Sobre estas líneas, imagen distribuida por el gobierno australiano donde se ve cómo un ballenero japonés captura a una hembra Minke y su cría en el Océano Ártico, dentro de su supuesto programa de pesca científica.

Esculturas gigantes con esqueletos de ballenas

Hace ahora ocho años, un gigantesco rorcual común (Balaenoptera physalud) apareció muerto en Majanicho, un pequeño asentamiento de pescadores en el norte de Fuerteventura.

Se trataba de una hembra de 19 metros de longitud y un peso estimado de 15.000 kilos. Murió tras enredarse accidentalmente con un cabo de más de 300 metros de longitud. Enrollada en su boca, la cuerda le impidió alimentarse con normalidad, muriendo de hambre. Cuando el cadáver arribó a las costas majoreras, aún mostraba en su piel las dentelladas de tiburones y orcas que intentaron aprovechar parte de sus despojos.

No olvidaré nunca la imagen de ese inmenso animal de piel blanquecina arrumbado sobre la negra piedra volcánica, contra el que las olas chocaban como una roca más.

Hasta entonces todos los cetáceos varados eran trasladados al vertedero y enterrados allí. En esa ocasión el Cabildo de Fuerteventura aceptó la propuesta de los especialistas de convertirlo en una descomunal escultura. Enterrado para facilitar la limpieza natural de sus huesos, durante dos años los insectos hicieron la mayor parte del trabajo. Posteriormente, gracias a la habilidad de los técnicos de Canarias Conservación, su formidable osamenta ha quedado expuesta al aire libre en el Museo de la Sal, integrada en un paisaje marino que le pertenece por derecho propio.

La iniciativa ha tenido éxito y sólo en Fuerteventura ya está prevista la realización de una original Senda de los Cetáceos, a la que se suman el esqueleto de un cachalote de 15 metros en Morro Jable y de un zifio de Cuvier en el Centro de Interpretación del Faro de Jandía.

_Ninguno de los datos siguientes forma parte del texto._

(* ===== verification/_CoqProject ===== *)
-Q . S2P
Prelude.v
Datetime.v
DataLoader.v
ValueCounts.v
Stats.v
RouteAnalyzer.v
H3Visualizer.v
Analyzers.v
Format.v
Pipeline.v
Main.v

También en la vecina isla de Tenerife, donde el pasado 18 de julio la Fundación Global Nature inauguró otra de estas inmensas esculturas de la naturaleza en la localidad de Los Silos.

Nunca será lo mismo que ver a las ballenas nadando libres por el mar, pero al menos en esqueleto nos servirán para recordarnos su gran belleza y la permanente amenaza en la que nos hemos convertido.